▶ [Work to complete]
Every line in the records below with the string "generateTypeDefination" needs to be copied out.
* * *
(* ===== verification/Reflection.v ===== *)
(** reflection/server_reflection.go: the plugin that describes the registered services.

    Go's reflection on a receiver is data, as in Server: the list of its methods. The JSON text of
    a type's zero value (encoding/json) and the definition gojson makes of it are parameters. *)

From S2P Require Import Prelude GoStd Share Header Message Hooks ServerPlugins Client Server Registry.

Module Reflection.

(** ** strings *)

Fixpoint hasPrefix (p l : bytes) : bool :=
  match p, l with
  | [], _ => true
  | a :: p, b :: l => (a =? b) && hasPrefix p l
  | _, [] => false
  end.

(** [strings.ReplaceAll(s, old, new)] for an [old] that is not empty. *)
Fixpoint replaceAll (fuel : nat) (old new l : bytes) : bytes :=
  match fuel with
  | O => l
  | S fuel =>
      match l with
      | [] => []
      | b :: r =>
          if hasPrefix old l then new ++ replaceAll fuel old new (drop (length old) l)
          else b :: replaceAll fuel old new r
      end
  end.

Definition ReplaceAll (s old new : string) : string :=
  bytes_string (replaceAll (S (length (string_bytes s))) (string_bytes old) (string_bytes new) (string_bytes s)).

(** [filepath.Base] of a path without a trailing slash. *)
Definition Base (l : bytes) : bytes :=
  match l with
  | [] => [46]
  | _ => match LastIndexByte 47 l with Some i => drop (S i) l | None => l end
  end.

(** [strings.TrimSpace] of a text whose first and last characters are ASCII, as those of a JSON
    text are. *)
Definition isSpace (b : Z) : bool := (9 <=? b) && (b <=? 13) || (b =? 32).

Fixpoint trimSpaceLeft (l : bytes) : bytes :=
  match l with b :: r => if isSpace b then trimSpaceLeft r else l | [] => [] end.

Definition TrimSpace (s : string) : string :=
  bytes_string (rev (trimSpaceLeft (rev (trimSpaceLeft (string_bytes s))))).

Definition nl : string := bytes_string [10].
Definition tab : string := bytes_string [9].

(** ** Data *)

Record MethodInfo := MkMethodInfo {
  m_Name : string; m_ReqName : string; m_Req : string; m_ReplyName : string; m_Reply : string;
}.

Record ServiceInfo := MkServiceInfo { si_Name : string; si_PkgPath : string; si_Methods : list MethodInfo }.

(** [ServiceInfo.String]: the template [siTemplate]. *)
Definition method_text (name : string) (m : MethodInfo) : string :=
  (nl +:+ m_Req m +:+ nl +:+ m_Reply m +:+ nl +:+ "type (s *" +:+ name +:+ ") " +:+ m_Name m +:+
   "(ctx context.Context, arg *" +:+ m_ReqName m +:+ ", reply *" +:+ m_ReplyName m +:+ ") error {" +:+ nl +:+
   tab +:+ "return nil" +:+ nl +:+ "}" +:+ nl)%string.

Definition ServiceInfo_String (si : ServiceInfo) : string :=
  ("package " +:+ si_PkgPath si +:+ nl +:+ nl +:+ "type " +:+ si_Name si +:+ " struct{}" +:+ nl +:+ nl +:+
   sconcat "" (method_text (si_Name si) <$> si_Methods si) +:+ nl)%string.

(** The name of a package as [Register] takes it from its path. *)
Definition package_name (pkgPath : string) : string :=
  let l := string_bytes pkgPath in
  let l := match IndexByte 46 l with
           | Some (S _) => match LastIndexByte 46 l with Some i => drop (S i) l | None => l end
           | _ => l
           end in
  ReplaceAll (bytes_string (Base l)) "-" "_".

Section Reflection.
Context {W V : Type} (isExported : string -> bool).
Local Abbreviation suitable := (suitable isExported).
Local Abbreviation suitableMethods := (suitableMethods isExported).
Local Abbreviation suitable_named := (suitable_named isExported).
Local Abbreviation methodInfo := (methodInfo (W := W) (V := V)).
Local Abbreviation receiver := (receiver (W := W) (V := V)).

(** The names of the argument and reply types of a method, without pointers, and what
    [generateJSON] marshals their zero values to. *)
Context (reqName replyName reqJSON replyJSON : methodInfo -> string).

(** [gojson.Generate(r, ParseJson, name, pkg, nil, false, true)]. *)
Context (gojson_Generate : string -> string -> string -> res string).

Record Reflection := MkReflection { Services : gmap string ServiceInfo }.

Definition New : Reflection := MkReflection ∅.

(** [generateTypeDefination]: no definition for a type that marshals to nothing or to an empty
    string, or when gojson fails; else its output without empty tags and package clause. *)
Definition generateTypeDefination (name pkg jsonValue : string) : string :=
  let jsonValue := TrimSpace jsonValue in
  if bool_decide (jsonValue = ""%string) || bool_decide (jsonValue = bytes_string [34; 34]) then ""%string
  else match gojson_Generate jsonValue name pkg with
       | Ok output =>
           let rt := ReplaceAll output (bytes_string [96; 96]) "" in
           ReplaceAll rt ("package " +:+ pkg +:+ nl +:+ nl) ""
       | _ => ""%string
       end.

(** The checks of [Register] on a method are those of [Server.suitable]. *)
Definition method_info (pkg : string) (m : methodInfo) : option MethodInfo :=
  if suitable m then
    Some (MkMethodInfo (mi_name m)
      (reqName m) (generateTypeDefination (reqName m) pkg (reqJSON m))
      (replyName m) (generateTypeDefination (replyName m) pkg (replyJSON m)))
  else None.

Definition service_info (rcvr : receiver) (pkgPath : string) : ServiceInfo :=
  let pkg := package_name pkgPath in
  MkServiceInfo (rc_typeName rcvr) pkg (omap (method_info pkg) (rc_methods rcvr)).

Definition Register (name : string) (rcvr : receiver) (pkgPath : string) (r : Reflection) : Reflection :=
  let si := service_info rcvr pkgPath in
  match si_Methods si with
  | [] => r
  | _ => MkReflection (<[name := si]> (Services r))
  end.

Definition Unregister (name : string) (r : Reflection) : Reflection := MkReflection (delete name (Services r)).

Definition GetService (r : Reflection) (s : string) : res string :=
  match Services r !! s with
  | None => Er (errorString ("not found service " +:+ s))
  | Some si => Ok (ServiceInfo_String si)
  end.

(** [GetServices], in the order [sis] in which the map is iterated: the header of the first
    service's package is taken out of every text, and put in front. *)
Definition package_header (si : ServiceInfo) : string := ("package " +:+ si_PkgPath si +:+ nl +:+ nl)%string.

Definition GetServices (sis : list ServiceInfo) : string :=
  match sis with
  | [] => ""%string
  | si :: _ =>
      let pkg := package_header si in
      (pkg +:+ sconcat "" ((fun si => ReplaceAll (ServiceInfo_String si) pkg "") <$> sis))%string
  end.

(** ** Agreement with the server *)

Lemma method_info_name pkg (ms : list methodInfo) :
  (m_Name <$> omap (method_info pkg) ms) = (mi_name <$> filter (fun m => suitable m = true) ms).
Proof using Type.
  induction ms as [|m ms IH]; [done|]. destruct (suitable m) eqn:E.
  - rewrite filter_cons_True by done. cbn [omap list_omap]. unfold method_info at 1. rewrite E.
    rewrite !fmap_cons. by f_equal.
  - rewrite filter_cons_False by (by rewrite E). cbn [omap list_omap]. unfold method_info at 1. by rewrite E.
Qed.

Lemma suitableMethods_dom (ms : list methodInfo) n :
  is_Some (suitableMethods ms !! n) <-> n ∈ (mi_name <$> filter (fun m => suitable m = true) ms).
Proof using Type.
  rewrite suitableMethods_lookup, fmap_is_Some, list_elem_of_fmap. split.
  - intros [m Hm]. apply last_Some_elem_of, list_elem_of_filter in Hm as [[Hs Hn] Hin].
    exists m. split; [done|]. by apply list_elem_of_filter.
  - intros (m & -> & Hm). apply list_elem_of_filter in Hm as [Hs Hin].
    destruct (last (suitable_named (mi_name m) ms)) as [x|] eqn:El; [by eexists|].
    apply last_None in El. assert (m ∈ suitable_named (mi_name m) ms) as Hx by (by apply list_elem_of_filter).
    rewrite El in Hx. by apply elem_of_nil in Hx.
Qed.

(** The plugin describes what the server serves: when the server registers a receiver under
    a name, [GetService] of that name succeeds after the plugin's hook, and the methods it
    describes are exactly those of the server's table; when the server refuses the receiver for
    having no suitable method, the plugin keeps what it had. *)
Theorem reflection_agrees rcvr name pkgPath r sm :
  name <> ""%string ->
  let '(sm', (_, err)) := register isExported rcvr name true sm in
  match err with
  | None => exists si sv, Services (Register name rcvr pkgPath r) !! name = Some si /\
      sm' !! name = Some sv /\ GetService (Register name rcvr pkgPath r) name = Ok (ServiceInfo_String si) /\
      forall n, n ∈ (m_Name <$> si_Methods si) <-> is_Some (sv_method sv !! n)
  | Some _ => Register name rcvr pkgPath r = r /\ sm' = sm
  end.
Proof using Type.
  intros Hn. unfold register. rewrite bool_decide_eq_false_2 by done. cbn [negb andb].
  assert (suitableMethods (rc_methods rcvr) = ∅ <-> si_Methods (service_info rcvr pkgPath) = []) as Hemp.
  { cbn [service_info si_Methods]. split.
    - intros He. apply (fmap_nil_inv m_Name). rewrite method_info_name.
      destruct (mi_name <$> filter _ _) as [|n l] eqn:El; [done|].
      assert (is_Some (suitableMethods (rc_methods rcvr) !! n)) as Hs.
      { apply suitableMethods_dom. rewrite El. apply list_elem_of_here. }
      rewrite He, lookup_empty in Hs. by destruct Hs.
    - intros He. apply map_eq. intros n. rewrite lookup_empty. apply eq_None_not_Some.
      rewrite suitableMethods_dom, <- (method_info_name (package_name pkgPath)), He. by intros ?%elem_of_nil. }
  destruct (bool_decide (suitableMethods (rc_methods rcvr) = ∅)) eqn:Ed.
  - apply bool_decide_eq_true in Ed. split; [|done]. unfold Register. by rewrite (proj1 Hemp Ed).
  - apply bool_decide_eq_false in Ed.
    assert (Services (Register name rcvr pkgPath r) !! name = Some (service_info rcvr pkgPath)) as Hr.
    { unfold Register. destruct (si_Methods _) eqn:Es; [by destruct (Ed (proj2 Hemp eq_refl))|].
      cbn. by rewrite lookup_insert_eq. }
    eexists _, _. split; [exact Hr|]. split; [by rewrite lookup_insert_eq|].
    split; [unfold GetService; by rewrite Hr|]. intros n. cbn [sv_method si_Methods service_info].
    by rewrite method_info_name, suitableMethods_dom.
Qed.
End Reflection.

(** ** Examples *)

Definition mul : methodInfo (W := unit) (V := unit) :=
  MkInfo "Mul" "" [TNamed "demo" "Arith" false; TNamed "context" "Context" true; TPtr (TNamed "demo" "Args" false) false;
    TPtr (TNamed "demo" "Reply" false) false] [typeOfError] (MkMethod (fun _ => ""%string) INil INil (fun _ _ _ w => (w, (INil, ∅, Ok None)))).
Definition helper : methodInfo (W := unit) (V := unit) :=
  MkInfo "Helper" "" [TNamed "demo" "Arith" false; TNamed "context" "Context" true] [typeOfError] (MkMethod (fun _ => ""%string) INil INil (fun _ _ _ w => (w, (INil, ∅, Ok None)))).
Definition arith : receiver (W := unit) (V := unit) := MkReceiver "Arith" [helper; mul] [helper; mul].

(** A stand-in for gojson: a clause, and the JSON text as a comment. *)
Definition gojson_demo (json name pkg : string) : res string :=
  Ok ("package " +:+ pkg +:+ nl +:+ nl +:+ "type " +:+ name +:+ " // " +:+ json)%string.

Local Abbreviation reg :=
  (Register (fun _ => true) (fun _ => "Args"%string) (fun _ => "Reply"%string) (fun _ => "{}"%string) (fun _ => "{}"%string) gojson_demo).

Lemma reflection_agrees_witness :
  exists si sv, Services (reg "Arith"%string arith "example.com/demo" New) !! "Arith"%string = Some si /\
    (register (fun _ => true) arith "Arith" true ∅).1 !! "Arith"%string = Some sv /\
    forall n, n ∈ (m_Name <$> si_Methods si) <-> is_Some (sv_method sv !! n).
Proof.
  pose proof (reflection_agrees (fun _ => true) (fun _ => "Args"%string) (fun _ => "Reply"%string) (fun _ => "{}"%string)
    (fun _ => "{}"%string) gojson_demo arith "Arith" "example.com/demo" New ∅ ltac:(discriminate)) as H.
  destruct (register (fun _ => true) arith "Arith" true ∅) as [sm' [n err]] eqn:E.
  assert (err = None) as -> by (vm_compute in E; congruence).
  destruct H as (si & sv & H1 & H2 & _ & H4). exists si, sv. split; [exact H1|]. split; [exact H2|exact H4].
Defined.

(** The text of a service: the types, then the methods, which [GetService] prints as types. *)
Example GetService_text :
  GetService (reg "Arith"%string arith "example.com/demo" New) "Arith" =
    Ok (sconcat nl ["package demo"; ""; "type Arith struct{}"; ""; ""; "type Args // {}"; "type Reply // {}";
      "type (s *Arith) Mul(ctx context.Context, arg *Args, reply *Reply) error {"; tab +:+ "return nil"; "}"; ""; ""]%string).
Proof. vm_compute. reflexivity. Qed.

(** Two services of different packages: the second keeps its package clause, in the middle of
    the text. *)
Example GetServices_two_packages :
  GetServices [MkServiceInfo "A" "p" []; MkServiceInfo "B" "q" []] =
    ("package p" +:+ nl +:+ nl +:+ "type A struct{}" +:+ nl +:+ nl +:+ nl +:+
     "package q" +:+ nl +:+ nl +:+ "type B struct{}" +:+ nl +:+ nl +:+ nl)%string.
Proof. vm_compute. reflexivity. Qed.

Example package_name_dashes : package_name "github.com/acme/my-svc" = "my_svc"%string.
Proof. vm_compute. reflexivity. Qed.
End Reflection.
* * *
▶ [Task answer]
(** [generateTypeDefination]: no definition for a type that marshals to nothing or to an empty
Definition generateTypeDefination (name pkg jsonValue : string) : string :=
      (reqName m) (generateTypeDefination (reqName m) pkg (reqJSON m))
      (replyName m) (generateTypeDefination (replyName m) pkg (replyJSON m)))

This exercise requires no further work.